PROBLEM DETAILS: Go through the data line by line and count the lines that hold "Hcall". Reply with the total only.

Stored items:
* * *
(** * PositionalNearestNeighbor: score / count tables of the positional
      nearest-neighbour model (src/param/positional.cpp)

    The class holds, for every loop feature, a read-only score table and a
    mutable count table of the same shape.  Each [score_*] member sums a few
    score entries; the matching [count_*] member adds a weight [v] into
    count entries.

    Embedding.
    - [size_t] is [Z] with the wrap-around modulo [2^64] written out;
      [std::min<u_int32_t>] and [std::min<u_int16_t>] first convert both
      arguments to the named width.
    - The tables are accessed through unchecked accessors (no bounds test
      exists in the code), so a table is modelled by its map from indices
      to values; the thirty named members become two families indexed by
      the table name.
    - [ScoreType] is declared in a header that is not part of the sources
      at hand; it is kept abstract, with its addition and its zero.  The
      rounding of the machine numbers is outside the model, and the laws of
      exact addition are hypotheses of the statements that need them.
    - Member functions run in a small monad that threads the object and
      logs every table access, so that "reads" and "writes" of an operation
      are those of the translated code itself. *)

From Stdlib Require Import ZArith List Lia Bool.
Import ListNotations.
Local Open Scope Z_scope.

(** ** Machine integers *)

Definition size_t_ok (x : Z) : Prop := 0 <= x < 2 ^ 64.

Definition wrap64 (x : Z) : Z := x mod 2 ^ 64.
Definition size_add (a b : Z) : Z := wrap64 (a + b).
Definition size_sub (a b : Z) : Z := wrap64 (a - b).

(** Conversions to [u_int32_t] and [u_int16_t]. *)
Definition to_u32 (x : Z) : Z := x mod 2 ^ 32.
Definition to_u16 (x : Z) : Z := x mod 2 ^ 16.

(** [std::min<u_int32_t>(a, b)] and [std::min<u_int16_t>(a, b)]: both
    arguments are converted to the template type, then [b < a ? b : a]. *)
Definition min_u32 (a b : Z) : Z :=
  let a' := to_u32 a in let b' := to_u32 b in
  if b' <? a' then b' else a'.
Definition min_u16 (a b : Z) : Z :=
  let a' := to_u16 a in let b' := to_u16 b in
  if b' <? a' then b' else a'.

(** [std::minmax(a, b)] on [size_t]: [(b < a) ? (b, a) : (a, b)]. *)
Definition minmax (a b : Z) : Z * Z :=
  if b <? a then (b, a) else (a, b).

(** ** Tables *)

(** The two-index tables of the class. *)
Inductive table2 : Type :=
| helix_stacking
| mismatch_external
| mismatch_hairpin
| mismatch_internal
| mismatch_multi
| base_hairpin
| base_internal
| base_multi
| base_external
| internal_explicit.

(** The one-index tables of the class. *)
Inductive table1 : Type :=
| hairpin_length
| bulge_length
| internal_length
| internal_symmetry
| internal_asymmetry.

(** One entry of one table. *)
Inductive cell : Type :=
| Cell2 (t : table2) (r c : Z)
| Cell1 (t : table1) (n : Z).

Definition table2_eq_dec (a b : table2) : {a = b} + {a <> b}.
Proof. decide equality. Defined.

Definition table1_eq_dec (a b : table1) : {a = b} + {a <> b}.
Proof. decide equality. Defined.

Definition cell_eq_dec (a b : cell) : {a = b} + {a <> b}.
Proof.
  decide equality; first [apply Z.eq_dec | apply table2_eq_dec | apply table1_eq_dec].
Defined.

(** The three length tables whose accumulation is guarded by the raw
    length. *)
Definition is_length_table (t : table1) : bool :=
  match t with
  | hairpin_length | bulge_length | internal_length => true
  | internal_symmetry | internal_asymmetry => false
  end.

Definition in_length_table (c : cell) : bool :=
  match c with
  | Cell1 t _ => is_length_table t
  | Cell2 _ _ _ => false
  end.

Definition in_table1 (t : table1) (c : cell) : bool :=
  match c with
  | Cell1 t' _ => if table1_eq_dec t t' then true else false
  | Cell2 _ _ _ => false
  end.

Definition in_table2 (t : table2) (c : cell) : bool :=
  match c with
  | Cell2 t' _ _ => if table2_eq_dec t t' then true else false
  | Cell1 _ _ => false
  end.

(** ** Scores *)

Class ScoreOps (ScoreType : Type) : Type := {
  sadd : ScoreType -> ScoreType -> ScoreType;
  szero : ScoreType
}.

Declare Scope score_scope.
Delimit Scope score_scope with score.
Infix "+" := sadd : score_scope.
Lemma sends_bind_then_silent route {A B} (m : M A) (k : A -> M B) :
  sends_on E route m -> (forall a, keeps same_wire (k a)) ->
  sends_on E route (bind m k).
Proof.
  intros Hm Hk w. unfold bind. specialize (Hm w).
  destruct (m w) as [[e|a] w1]; cbn [snd] in *; [exact Hm|].
  specialize (Hk a w1). unfold same_wire in Hk. rewrite Hk. exact Hm.
Qed.

Lemma sends_try_catch_silent route {A} (m : M A) (handler : Exn -> M A) :
  sends_on E route m -> (forall e, keeps same_wire (handler e)) ->
  sends_on E route (try_catch m handler).
Proof.
  intros Hm Hh w. unfold try_catch. specialize (Hm w).
  destruct (m w) as [[e|a] w1]; cbn [snd] in *; [|exact Hm].
  specialize (Hh e w1). unfold same_wire in Hh. rewrite Hh. exact Hm.
Qed.

Lemma makeRequest_sends endpoint params :
  sends_on E (Some (GET, endpoint)) (makeRequest E endpoint params).
Proof.
  intros w. right. rewrite makeRequest_run. cbn [snd].
  eexists. split; [reflexivity|]. split; reflexivity.
Qed.

Lemma makePostRequest_sends endpoint data :
  sends_on E (Some (POST, endpoint)) (makePostRequest E endpoint data).
Proof.
  intros w. right. rewrite makePostRequest_run. cbn [snd].
  eexists. split; [reflexivity|]. split; reflexivity.
Qed.

End SendRules.

#[local] Hint Resolve set_loginCookie_same_wire : keeps.

Ltac sends_tac :=
  repeat first
    [ progress cbv zeta
    | apply makeRequest_sends
    | apply makePostRequest_sends
    | (apply sends_bind_then_silent;
       [ solve [apply makeRequest_sends | apply makePostRequest_sends]
       | intros ?; solve [keeps_tac] ])
    | (apply sends_try_catch_silent; [ | intros ?; solve [keeps_tac] ])
    | (apply sends_bind_after_quiet;
       [ solve [keeps_tac] | solve [keeps_tac] | intros ? ])
    | (apply sends_of_silent; solve [keeps_tac])
    | match goal with
      | |- sends_on _ _ (if ?b then _ else _) => destruct b
      end ].

Section Requests.

Variable E : Env.

Lemma tool_sends args name m :
  tool_call E args name m -> sends_on E (route_of name) m.
Proof.
  intros Hcall.
  destruct Hcall; cbn [route_of String.eqb Ascii.eqb Bool.eqb];
    unfold_tools; sends_tac.
Qed.

Lemma route_of_unknown name : name ∉ tool_names -> route_of name = None.
Proof.
  intros Hname. not_a_tool Hname. unfold route_of.
  repeat match goal with
         | Heq : String.eqb name _ = false |- _ => rewrite Heq; clear Heq
         end.
  reflexivity.
Qed.

Lemma config_headers_api_key cookie :
  lookup_field (config_headers E cookie) "x-api-key"
  = if String.eqb (apiKey E) "" then VUndefined else VStr (apiKey E).
Proof.
  unfold config_headers. cbn [truthy].
  destruct (String.eqb (apiKey E) ""), (truthy cookie); reflexivity.
Qed.

Lemma config_headers_cookie cookie :
  lookup_field (config_headers E cookie) "Cookie"
  = if truthy cookie then cookie else VUndefined.
Proof.
  unfold config_headers. cbn [truthy].
  destruct (String.eqb (apiKey E) ""), (truthy cookie); reflexivity.
Qed.

End Requests.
* * *
ANSWER TO THE PROBLEM: 2